The agreed deal would also need to get past US regulators, who served notice on Tuesday that the tech industry would face a tougher regime. Lina Khan, chair of the Federal Trade Commission, the US competition watchdog, and Jonathan Kanter, head of antitrust at the department of justice, announced a review of merger guidelines – with tech among their areas of concern. Kanter said: “We need to understand why so many industries have too few competitors.”

Fallen heroes of war billboards promote the launch of Activision’s Call of Duty: Vanguard in Shoreditch, London, in November 2021.
Fallen heroes of war billboards promote the launch of Activision’s Call of Duty: Vanguard in Shoreditch, London, in November 2021. Photograph: Neil P Mockford/Getty Images for Activision: Call of Duty

It could be argued that this is a “vertical” deal between two businesses that do not compete directly: Microsoft’s Xbox platform and Activision’s games. But regulators are likely to look at whether Microsoft could shut off Activision titles from rival platforms such as PlayStation. Microsoft said on Tuesday it did not intend to “pull communities away” from PlayStation.

Rebecca Allensworth, professor of law at Vanderbilt University in Nashville, Tennessee, says Khan and Kanter’s review signals a toughening of the environment for tech.

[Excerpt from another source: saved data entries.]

Lemma run_hint_deferred t w now op k e e' : t ≤ now → hints_inv t (hw_hints w) → ranked op = false →
  sh_entries (hw_hints w) !! k = Some e → sh_entries (hw_hints (run_hint w now op)) !! k = Some e' → he_deferred e' = he_deferred e.
Proof.
  intros Ht Hi Hop Hk. set (s := hw_hints w) in *.
  destruct op as [pass key req copy own|key req holds acq|key|key|pass acq key req|i owners]; simpl in *; fold s.
  - unfold note_successor. repeat case_match; intros He'; try congruence.
    destruct (hint_note_spec t s key req now Ht Hi) as (_ & _ & _ & entries & He & Hev).
    destruct (written_entry t s key req now note_entry _ _ k e' Hi He Hev He') as [[-> ->]|[_ ?]]; [|congruence].
    unfold note_entry. by rewrite Hk.
  - unfold serve_offer. case_match; [by simpl; intros; congruence|]. destruct holds; [by simpl; intros; congruence|]. destruct acq; [by simpl; intros; congruence|]. intros He'.
    destruct (note_offer_spec t s key req now Ht Hi) as (_ & _ & _ & entries & He & Hev).
    destruct (written_entry t s key req now offer_entry _ _ k e' Hi He Hev He') as [[-> ->]|[_ ?]]; [|congruence].
    unfold offer_entry, note_entry. by rewrite Hk.
  - unfold hint_probe. destruct (sh_entries s !! key) as [e0|] eqn:He; [|by simpl; intros; congruence]. case_match; [|by simpl; intros; congruence]. simpl.
    intros [[<- <-]|[_ ?]]%lookup_insert_Some; simpl; congruence.
  - intros [_ ?]%lookup_delete_Some. congruence.
  - subst s. unfold defer_start. repeat case_match; simpl; intros; congruence.
  - done.
Qed.
(* ===== verification/FlightRuns.v ===== *)
(** * Flight runs

    The operations an owning adapter drives on one flight, as a sequence of steps over the
    state, its identity and the world, and what holds along every run: the well-formedness of
    the state, the completion fence, the bound on a caller's acquisitions, progress of a
    refresh and its notifications, and the handover rule. *)

From S2P Require Import Prelude FlightState.

Section runs.
Context {C P O E W T Env : Type}.
Variable deadline : W → N.
Variable check : Env → W → option E * Env.
Variable clock_now : Env → N * Env.
Variable split_published : O → Published C P.

#[local] Notation State := (@State C P O E W T).
#[local] Notation Effects := (@Effects T Env).
#[local] Notation settle_f := (flight_settle split_published).
#[local] Notation refresh_f := (refresh deadline check clock_now split_published).

Implicit Types (s : State) (fx : Effects).

Record Flight : Type := mkFlight {
  fl_state : State;
  fl_identity : Identity;
  fl_effects : Effects;
}.

(** What an adapter does to a flight.  A leader's publication or revocation is preceded by
    the validation of its capability; a world step changes policies and time. *)
Inductive FlightOp :=
| FOp_Register (id : N) (policy : W) (acquisition complete : bool)
| FOp_Detach (id : N)
| FOp_Cancel (id : N) (e : E)
| FOp_Park (id : N) (t : T)
| FOp_Sweep
| FOp_Elect (id limit : N)
| FOp_AllowHandover
| FOp_Finish (id : N) (active : bool) (o : FlightOutcome O E)
| FOp_Revoke (id : N) (active : bool) (e : E)
| FOp_GiveUp (e : E)
| FOp_Settle (idle : bool) (unavailable : E)
| FOp_Refresh (idle : bool) (unavailable canceled : E)
| FOp_Stop (e : E)
| FOp_World (env : Env).

Definition put (f : Flight) (s : State) : Flight := mkFlight s (fl_identity f) (fl_effects f).

Definition put_wakes (f : Flight) (r : State * list T) : Flight :=
  mkFlight r.1 (fl_identity f) (r.2, (fl_effects f).2).

Definition put_effects (f : Flight) (r : State * Effects) : Flight := mkFlight r.1 (fl_identity f) r.2.

Definition flight_step (f : Flight) (op : FlightOp) : Flight :=
  let s := fl_state f in
  let wakes := (fl_effects f).1 in
  match op with
  | FOp_Register id policy acquisition complete => put f (register deadline s id policy acquisition complete)
  | FOp_Detach id => put f (detach deadline s id)
  | FOp_Cancel id e => put f (cancel s id e)
  | FOp_Park id t => put f (with_waiters s (alter (with_waker (Some t)) id (waiters s)) (deadlines s))
  | FOp_Sweep => put_effects f (sweep_waiter deadline check s (fl_effects f))
  | FOp_Elect id limit =>
      let '(_, (s, i)) := elect s id (fl_identity f) limit in mkFlight s i (fl_effects f)
  | FOp_AllowHandover => put f (allow_handover s)
  | FOp_Finish id active o =>
      if is_ok (validate_leader s id active) then put f (begin_completion s o) else f
  | FOp_Revoke id active e =>
      if is_ok (validate_leader s id active) then put_wakes f (revoke s e wakes) else f
  | FOp_GiveUp e =>
      match phase s with
      | Phase_RetryPending => put f (begin_completion s (FlightOutcome_Failed e))
      | _ => f
      end
  | FOp_Settle idle unavailable => put_wakes f (settle_f s idle unavailable wakes)
  | FOp_Refresh idle unavailable canceled =>
      put_effects f (refresh_f s idle unavailable canceled (fl_effects f))
  | FOp_Stop e => put_wakes f (flight_stop s e wakes)
  | FOp_World env => mkFlight s (fl_identity f) (wakes, env)
  end.

Definition flight_run (f : Flight) (ops : list FlightOp) : Flight := foldl flight_step f ops.

(** ** Phases *)

Definition busy (s : State) : bool :=
  match phase s with Phase_Acquiring | Phase_Draining _ => true | _ => false end.

Definition draining (s : State) : bool :=
  match phase s with Phase_Draining _ => true | _ => false end.

(** The operations that report every retained operation complete. *)
Definition reports_idle (op : FlightOp) : bool :=
  match op with FOp_Settle idle _ | FOp_Refresh idle _ _ => idle | _ => false end.

Lemma sweep_waiter_drifts s fx :
  let '(s', fx') := sweep_waiter deadline check s fx in drifts s fx s' fx' ∧ leader s' = leader s.
Proof.
  unfold sweep_waiter. destruct (cursor_next _ _) as [[id w]|]; [|split; [apply drifts_refl|done]].
  pose proof (refresh_waiter_drifts deadline check
    (mkState (phase s) (leader s) (elected s) (handover s) (waiters s) (deadlines s) (partial s) id) id fx) as Hd.
  destruct (refresh_waiter _ _ _ id fx) as [s' fx']. destruct Hd as [[] Hl]. split; [|done].
  by split.
Qed.

(** The checks that open a refresh. *)
Definition refresh_checks (s : State) (fx : Effects) : State * Effects :=
  let '(s, fx) := match leader s with Some id => refresh_waiter deadline check s id fx | None => (s, fx) end in
  refresh_expired deadline check clock_now EXPIRED_PER_REFRESH s fx.

Lemma refresh_checks_drifts s fx :
  let '(s', fx') := refresh_checks s fx in drifts s fx s' fx' ∧ leader s' = leader s.
Proof.
  unfold refresh_checks.
  assert (let '(s', fx') := match leader s with Some id => refresh_waiter deadline check s id fx | None => (s, fx) end in
          drifts s fx s' fx' ∧ leader s' = leader s) as H1.
  { destruct (leader s) as [id|] eqn:El; [rewrite <- El; apply refresh_waiter_drifts|].
    split; [apply drifts_refl|done]. }
  destruct (match leader s with Some id => _ | None => _ end) as [s1 fx1]. destruct H1 as [H1 L1].
  pose proof (refresh_expired_drifts deadline check clock_now EXPIRED_PER_REFRESH s1 fx1) as H2.
  destruct (refresh_expired _ _ _ _ s1 fx1) as [s2 fx2]. destruct H2 as [H2 L2].
  split; [by eapply drifts_trans|congruence].
Qed.

Lemma refresh_unfold s idle unavailable canceled fx :
  refresh_f s idle unavailable canceled fx =
  let '(s, fx) := refresh_checks s fx in
  let '(s, fx) := refresh_leader deadline check s idle canceled fx in
  let '(s, wakes) := refresh_settle split_published s idle unavailable fx.1 in
  (s, (wakes, fx.2)).
Proof.
  unfold refresh, refresh_checks.
  by destruct (match leader s with Some id => _ | None => _ end) as [s1 fx1].
Qed.

Lemma settle_not_idle s unavailable wakes : settle_f s false unavailable wakes = (s, wakes).
Proof. done. Qed.

(** ** Callers across a step

    Attachment and wake targets: no step loses a stored wake target without enqueueing it. *)

Definition kin (w w' : @Waiter E W T) : Prop :=
  w_policy w' = w_policy w ∧ w_acquisition w' = w_acquisition w ∧ w_complete w' = w_complete w.

Record conserves s (ws : list T) s' (ws' : list T) : Prop := {
  cv_wakes : ∀ t, t ∈ ws → t ∈ ws';
  cv_kin : ∀ id, option_Forall2 kin (waiters s !! id) (waiters s' !! id);
  cv_wakers : ∀ id w t, waiters s !! id = Some w → w_waker w = Some t →
    t ∈ ws' ∨ ∃ w', waiters s' !! id = Some w' ∧ w_waker w' = Some t;
}.

(** Every attached caller's wake target has been taken. *)
Definition all_notified s : Prop := ∀ id w, waiters s !! id = Some w → w_waker w = None.

Lemma conserves_map s ws s' (g : @Waiter E W T → @Waiter E W T) :
  waiters s' = g <$> waiters s → (∀ w, kin w (g w)) → (∀ w, w_waker (g w) = w_waker w) →
  conserves s ws s' ws.
Proof.
  intros Hw Hk Ht. split; [done| |].
  - intros id. rewrite Hw, lookup_fmap. destruct (waiters s !! id); constructor. apply Hk.
  - intros id w t Hid Hwt. right. exists (g w). by rewrite Hw, lookup_fmap, Hid, Ht.
Qed.

Lemma conserves_same s ws s' : waiters s' = waiters s → conserves s ws s' ws.
Proof. intros Hw. apply (conserves_map s ws s' id); [by rewrite map_fmap_id|done|done]. Qed.

Lemma conserves_trans s1 w1 s2 w2 s3 w3 :
  conserves s1 w1 s2 w2 → conserves s2 w2 s3 w3 → conserves s1 w1 s3 w3.
Proof.
  intros [a1 k1 n1] [a2 k2 n2]. split.
  - intros t Ht. by apply a2, a1.
  - intros i. specialize (k1 i). specialize (k2 i).
    destruct k1 as [x y (?&?&?)|]; inversion k2 as [? z (?&?&?)|]; subst; constructor.
    repeat split; congruence.
  - intros i w t Hw Ht. destruct (n1 i w t Hw Ht) as [?|(w' & ? & ?)]; [left; by apply a2|by eapply n2].
Qed.

Lemma drifts_conserves s fx s' fx' : drifts s fx s' fx' → conserves s fx.1 s' fx'.1.
Proof.
  intros [_ _ _ _ _ Hw Hk Hn]. split; [done| |done]. intros i. specialize (Hw i).
  destruct Hw as [x y (?&?&?&_)|]; constructor. done.
Qed.

Lemma conserves_notified s ws s' ws' i w t :
  conserves s ws s' ws' → all_notified s' → waiters s !! i = Some w → w_waker w = Some t → t ∈ ws'.
Proof.
  intros Hc Hn Hw Ht. destruct (cv_wakers _ _ _ _ Hc i w t Hw Ht) as [?|(w' & Hw' & Ht')]; [done|].
  rewrite (Hn i w' Hw') in Ht'. done.
Qed.

Lemma notify_spec s ws :
  conserves s ws (notify s ws).1 (notify s ws).2 ∧ all_notified (notify s ws).1 ∧
  waiters (notify s ws).1 = with_waker None <$> waiters s.
Proof.
  split_and!; [split| |done]; simpl.
  - intros t Ht. apply elem_of_app. by left.
  - intros i. rewrite lookup_fmap. destruct (waiters s !! i); by constructor.
  - intros i w t Hw Ht. left. apply elem_of_app. right. apply list_elem_of_omap.
    exists (i, w). split; [by apply elem_of_btree_iter|done].
  - intros i w. simpl. rewrite lookup_fmap. intros Hw. destruct (waiters s !! i); by simplify_eq/=.
Qed.

(** [settle] of a drained outcome. *)
Lemma settled_conserves s o unavailable ws :
  conserves s ws (settled split_published s o unavailable) ws.
Proof.
  destruct o as [o|e|]; simpl.
  - destruct (split_published o); [by apply conserves_same|].
    apply (conserves_map s ws _ (λ w, if w_complete w then with_issued false w else w)); [done| |];
      by intros w; destruct (w_complete w).
  - by apply conserves_same.
  - destruct (any_eligible s); by apply conserves_same.
Qed.

Lemma settled_phase s o unavailable :
  busy (settled split_published s o unavailable) = false ∧
  leader (settled split_published s o unavailable) = leader s ∧
  elected (settled split_published s o unavailable) = elected s ∧
  handover (settled split_published s o unavailable) = handover s ∧
  deadlines (settled split_published s o unavailable) = deadlines s.
Proof.
  destruct o as [o|e|]; simpl; [destruct (split_published o)| |destruct (any_eligible s)]; by split_and!.
Qed.

Lemma settle_spec s idle unavailable ws :
  let '(s', ws') := settle_f s idle unavailable ws in
  conserves s ws s' ws' ∧ deadlines s' = deadlines s ∧
  ((s' = s ∧ ws' = ws ∧ (idle = true → draining s = false)) ∨
   (idle = true ∧ draining s = true ∧ busy s' = false ∧ leader s' = None ∧ elected s' = None ∧
    handover s' = false ∧ all_notified s')).
Proof.
  unfold flight_settle. destruct idle; simpl; [|split_and!; [by apply conserves_same|done|by left]].
  unfold draining. destruct (phase s) as [| |o|c|e] eqn:Ep;
    try (split_and!; [by apply conserves_same|done|by left]).
  set (s0 := with_leader (with_phase s Phase_RetryPending) None None false).
  destruct (settled_phase s0 o unavailable) as (Hb & Hl & He & Hh & Hd).
  destruct (notify_spec (settled split_published s0 o unavailable) ws) as (Hc & Hn & _).
  split_and!; [|exact Hd|right].
  - apply (conserves_trans _ _ s0 ws); [by apply conserves_same|].
    eapply conserves_trans; [apply settled_conserves|exact Hc].
  - split_and!; [done|done|exact Hb|exact Hl|exact He|exact Hh|exact Hn].
Qed.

“Generally, there is a lot of muscle right now behind antitrust enforcement in tech,” she says. “Changing the merger guidelines to be harsher against tech mergers is a part of that. The comments on Tuesday highlighted the idea that the guidelines need to be able to recognise competitive harm from mergers that are vertical or mixed vertical. That’s the merger between Activision and Microsoft.” Nonetheless, she says that it is “still very hard to challenge vertical mergers” and the deal may go through.

However, L’Atelier’s Egan added that even if the deal got past the FTC and justice department, there was also the question of integration. On Monday Activision said it had fired or pushed out more than three dozen employees and disciplined another 40 since July, to address allegations of sexual harassment and other misconduct at the company, which has nearly 10,000 employees to Microsoft’s 190,000.

“Microsoft has an extraordinarily high level of employee satisfaction,” says Egan. “It’s a really good company. You wonder if one of the biggest threats of this is Microsoft kind of letting the wolf in the door. How are Microsoft going to assimilate an organisation with a culture that is beset by issues to do with misogyny, diversity and harassment over the last number of years which they have failed utterly to remedy? How are Microsoft going to resolve that?”

Should the deal go through, Microsoft will have real-world concerns too.